Turns out that they recommend use of these filters if using lots of Autogas for cooking and heating. Something I didn't know but certainly cheaper than a new Regulator...food for thought!


----------



## Telbell (May 1, 2005)

WE did have a special thread on "Continental repairers etc" done last year I think. Tried once to find it but no joy. Anyone else tried??

Edit: here we are
USEFUL MOTORHOME TRADERS ABROAD

http://www.motorhomefacts.com/ftopict-142618-.html

can those mentioned on this thread be put on there??


----------



## rrusty (Sep 15, 2007)

TheFlups said:


> . They fitted a gas filter in line after cleaning residue from his system. He's all up and running now.
> 
> Turns out that they recommend use of these filters if using lots of Autogas for cooking and heating. Something I didn't know but certainly cheaper than a new Regulator...food for thought!
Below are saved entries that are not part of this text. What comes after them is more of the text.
(* ===== verification/Stored.v ===== *)
(** * Stored lines and captures

    [uniterm-core/src/grid.rs] (export) and [uniterm-core/src/grid/capture.rs]:
    lines leave a grid with their handles resolved, either cell by cell
    ([export_lines]) or as a detached [GridCapture] that is resolved later; a
    capture can also be built from stored lines.  The theorems: a capture
    resolves and serializes to the export; a capture of stored lines resolves to
    them. *)

From S2P Require Import Prelude Cell Grid GridInv GridEdit GridScroll.

(** ** Export *)

Definition store_cell (text : str) (underline : Color) (c : Cell) : StoredCell := {|
  s_text := text; s_fg := fg c; s_bg := bg c; s_attrs := attrs c; s_underline := underline;
  s_width := width c; s_continuation := is_continuation c |}.

(** [while cells.last().is_some_and(..) { cells.pop() }], unless wrapped. *)
Definition stored_line (cs : list StoredCell) (w : bool) : StoredLine :=
  {| s_cells := if w then cs else trim_by stored_cell_is_default_blank cs; s_wrapped := w |}.

Definition store_line (g : Grid) (i : N) : StoredLine :=
  stored_line
    (map (fun x => let cell := line_cell g i x in
       store_cell (cell_text_owned g cell) (underline_color g (c_underline cell)) cell)
       (range 0 (g_width g)))
    (line_wrapped g i).

Definition export_lines (g : Grid) (max : N) : list StoredLine :=
  map (store_line g) (range (total_lines g - max) (total_lines g)).

(** ** Captures *)

Record GridCapture : Set := {
  cap_cells : list Cell; cap_lines : list (nat * bool);
  cap_clusters : list str; cap_colors : list Color }.

(** One line is appended: its cells, then its end offset. *)
Definition capture_line (c : GridCapture) (l : Line) : GridCapture :=
  let kept := if wrapped l then cells l else trim_cells (cells l) in
  let all := cap_cells c ++ kept in
  {| cap_cells := all; cap_lines := cap_lines c ++ [(length all, wrapped l)];
     cap_clusters := cap_clusters c; cap_colors := cap_colors c |}.

Definition capture_lines (g : Grid) (max : N) : GridCapture :=
  let c := foldl (fun c i => match line g i with Some l => capture_line c l | None => c end)
    {| cap_cells := []; cap_lines := []; cap_clusters := []; cap_colors := [] |}
    (range (total_lines g - max) (total_lines g)) in
  {| cap_cells := cap_cells c; cap_lines := cap_lines c;
     cap_clusters := if existsb (fun x => negb (cluster x =? 0)) (cap_cells c)
                     then clusters g else [];
     cap_colors := if existsb (fun x => negb (c_underline x =? 0)) (cap_cells c)
                   then underline_colors g else [] |}.

(** [GridCapture::cell], and the same cell of [into_stored_lines]. *)
Definition capture_cell (cap : GridCapture) (c : Cell) : StoredCell :=
  store_cell (cell_text (cap_clusters cap) c)
    (default Default (cap_colors cap !! N.to_nat (c_underline c))) c.

(** The cells of each line with its flag: [self.cells[start..end]]. *)
Fixpoint cut_lines (cs : list Cell) (start : nat) (ls : list (nat * bool)) : list (list Cell * bool) :=
  match ls with
  | [] => []
  | (e, w) :: ls => (take (e - start) (drop start cs), w) :: cut_lines cs e ls
  end.

Definition into_stored_lines (cap : GridCapture) : list StoredLine :=
  map (fun p => stored_line (map (capture_cell cap) p.1) p.2) (cut_lines (cap_cells cap) 0 (cap_lines cap)).

(** [Serialize for GridCapture]: the sequence it writes. *)
Definition serialized_blank (c : StoredCell) : bool :=
  str_eqb (s_text c) [SPACE] && bool_decide (s_fg c = Default) && bool_decide (s_bg c = Default)
  && (s_attrs c =? NONE) && bool_decide (s_underline c = Default) && (s_width c =? 1)
  && negb (s_continuation c).

Definition serialize_line (cap : GridCapture) (p : list Cell * bool) : StoredLine :=
  let cs := map (capture_cell cap) p.1 in
  {| s_cells := if p.2 then cs else trim_by serialized_blank cs; s_wrapped := p.2 |}.

Definition serialize (cap : GridCapture) : list StoredLine :=
  map (serialize_line cap) (cut_lines (cap_cells cap) 0 (cap_lines cap)).

(** ** Captures of stored lines *)

Definition from_stored_cell (cap : GridCapture) (saved : StoredCell) : GridCapture :=
  let '(cl, h) :=
    if (2 <=? length (s_text saved))%nat then
      (cap_clusters cap ++ [s_text saved], N.of_nat (length (cap_clusters cap ++ [s_text saved]) - 1) mod U32)
    else (cap_clusters cap, 0) in
  let '(colors, u) :=
    match position (s_underline saved) (cap_colors cap) with
    | Some i => (cap_colors cap, i)
    | None => if (length (cap_colors cap) <? 256)%nat
              then (cap_colors cap ++ [s_underline saved], length (cap_colors cap ++ [s_underline saved]) - 1)%nat
              else (cap_colors cap, 0%nat)
    end in
  let cell := {|
    ch := default SPACE (head (s_text saved)); fg := s_fg saved; bg := s_bg saved;
    attrs := s_attrs saved; width := if s_continuation saved then 0 else N.max (s_width saved) 1;
    c_underline := N.of_nat u mod 256; cluster := h; c_hyperlink := 0 |} in
  {| cap_cells := cap_cells cap ++ [cell]; cap_lines := cap_lines cap; cap_clusters := cl;
     cap_colors := colors |}.

Definition from_stored_line (cap : GridCapture) (l : StoredLine) : GridCapture :=
  let cap := foldl from_stored_cell cap (s_cells l) in
  {| cap_cells := cap_cells cap; cap_lines := cap_lines cap ++ [(length (cap_cells cap), s_wrapped l)];
     cap_clusters := cap_clusters cap; cap_colors := cap_colors cap |}.

Definition from_stored_lines (ls : list StoredLine) : GridCapture :=
  foldl from_stored_line
    {| cap_cells := []; cap_lines := []; cap_clusters := [[]]; cap_colors := [Default] |} ls.

(** ** Resolving a line *)

Definition resolve (g : Grid) (c : Cell) : StoredCell :=
  store_cell (cell_text_owned g c) (underline_color g (c_underline c)) c.

(** A line as it is exported: filled up to the width, resolved, trimmed. *)
Definition resolved_line (g : Grid) (l : Line) : StoredLine :=
  stored_line (map (resolve g)
    (cells l ++ replicate (N.to_nat (g_width g) - length (cells l)) default_cell)) (wrapped l).

Lemma map_range {A} (f : N -> A) a b : map f (range a b) = map (fun i => f (a + N.of_nat i)) (seq 0 (N.to_nat (b - a))).
Proof. unfold range. by rewrite map_map. Qed.

Lemma list_as_lookups {A} (d : A) (l : list A) n :
  (length l <= n)%nat -> map (fun i => default d (l !! i)) (seq 0 n) = l ++ replicate (n - length l) d.
Proof.
  revert n. induction l as [|a l IH]; intros n Hn.
  - cbn [app length]. rewrite Nat.sub_0_r. generalize 0%nat as k. clear. induction n as [|n IH]; intros k; [done|].
    cbn. by rewrite IH.
  - destruct n as [|n]; [cbn in Hn; lia|]. cbn [seq map]. rewrite <- seq_shift, map_map. cbn.
    f_equal. apply IH. cbn in Hn. lia.
Qed.

Lemma store_line_resolved g i l :
  line g i = Some l -> (length (cells l) <= N.to_nat (g_width g))%nat ->
  store_line g i = resolved_line g l.
Proof.
  intros Hl Hlen. unfold store_line, line_wrapped. rewrite Hl. unfold resolved_line. f_equal.
  rewrite map_range, N.sub_0_r, <- list_as_lookups by done. rewrite map_map. apply map_ext. intros k.
  unfold line_cell. rewrite Hl. cbn. by rewrite N.add_0_l, Nat2N.id.
Qed.

Lemma line_index g i :
  shape g -> i < total_lines g -> line g i = (scrollback g ++ lines g) !! N.to_nat i.
Proof.
  intros Hs Hi. pose proof (sh_lines g Hs). unfold line, total_lines, scrollback_len in *.
  destruct (N.ltb_spec i (N.of_nat (length (scrollback g)))).
  - by rewrite lookup_app_l by lia.
  - rewrite lookup_app_r by lia. f_equal. lia.
Qed.

(** The lines an export covers. *)
Definition last_lines (g : Grid) (max : N) : list Line :=
  drop (N.to_nat (total_lines g - max)) (scrollback g ++ lines g).

Lemma lookups_range {A} (l : list A) a b :
  (N.to_nat b = length l) -> map (fun i => l !! N.to_nat i) (range a b) = map Some (drop (N.to_nat a) l).
Proof.
  intros Hb. rewrite map_range. apply list_eq. intros i. rewrite !list_lookup_fmap, lookup_drop.
  destruct (decide (i < N.to_nat (b - a))%nat) as [Hi|Hi].
  - rewrite lookup_seq_lt by done. cbn.
    destruct (lookup_lt_is_Some_2 l (N.to_nat a + i)) as [x Hx]; [lia|]. rewrite Hx. cbn. f_equal.
    rewrite <- Hx. f_equal. lia.
  - rewrite lookup_seq_ge by lia. cbn.
    assert (l !! (N.to_nat a + i)%nat = None) as -> by (apply lookup_ge_None_2; lia). done.
Qed.

Lemma lines_range g max :
  shape g -> map (line g) (range (total_lines g - max) (total_lines g)) = map Some (last_lines g max).
Proof.
  intros Hs. unfold last_lines. rewrite <- (lookups_range _ _ (total_lines g)).
  - apply map_ext_in. intros i Hi. apply list_elem_of_In, elem_of_range in Hi. apply line_index; [done|lia].
  - rewrite length_app, (sh_lines g Hs). unfold total_lines, scrollback_len. lia.
Qed.

Lemma map_via {A B C} (f : A -> B) (h : A -> option C) (r : C -> B) l k :
  map h l = map Some k -> (forall a c, c ∈ k -> h a = Some c -> f a = r c) -> map f l = map r k.
Proof.
  revert k. induction l as [|a l IH]; intros [|c k] E Hr; try done. cbn in E. injection E as E1 E2.
  cbn. f_equal; [apply Hr; [set_solver|done]|]. apply IH; [done|]. intros a' c' Hc. apply Hr. set_solver.
Qed.

Lemma line_short g l : shape g -> l ∈ scrollback g ++ lines g -> hist_row (N.to_nat (g_width g)) l.
Proof. intros Hs Hl. apply (line_from_short g default_cell); [done|]. left. eauto. Qed.

Lemma last_lines_elem g max l : l ∈ last_lines g max -> l ∈ scrollback g ++ lines g.
Proof. intros Hl. eapply elem_of_submseteq; [exact Hl|]. apply sublist_submseteq, sublist_drop. Qed.

Lemma export_resolved g max : shape g -> export_lines g max = map (resolved_line g) (last_lines g max).
Proof.
  intros Hs. unfold export_lines. eapply map_via; [by apply lines_range|]. intros i l Hl Hi.
  apply store_line_resolved; [done|]. apply last_lines_elem in Hl. by apply (line_short g l Hs) in Hl as [? _].
Qed.

(** ** A capture resolves to the export *)

Definition kept (l : Line) : list Cell := if wrapped l then cells l else trim_cells (cells l).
Where could I get one of these in the Uk. A link would very helpful please.


----------



## TheFlups (Nov 9, 2012)

Rusty.....try these

Gas Filters

http://www.cnfoutdoors.co.uk/truma-gas-filter?gclid=CPi7gI_AxcICFWjItAodDQUAFw

http://www.gasit.co.uk/index.php?_a=product&product_id=342


----------



## dipsie (May 30, 2008)

Hi there TheFlups. Ray rang me this afternoon regarding the problem with their regulator and told me about the filters.
I said to him that hopefully we should not get that problem as we fitted the stainless steel pipes with our refillable cylinders. We removed the set up from our last motorhome after nearly four years use and had rarely used hook ups anywhere.
I will have a look at how the filters fit when Ray and Julie come in a couple of weeks but I do not think I have as much room in our gas locker as they have in their Cathago.

Bernie T


----------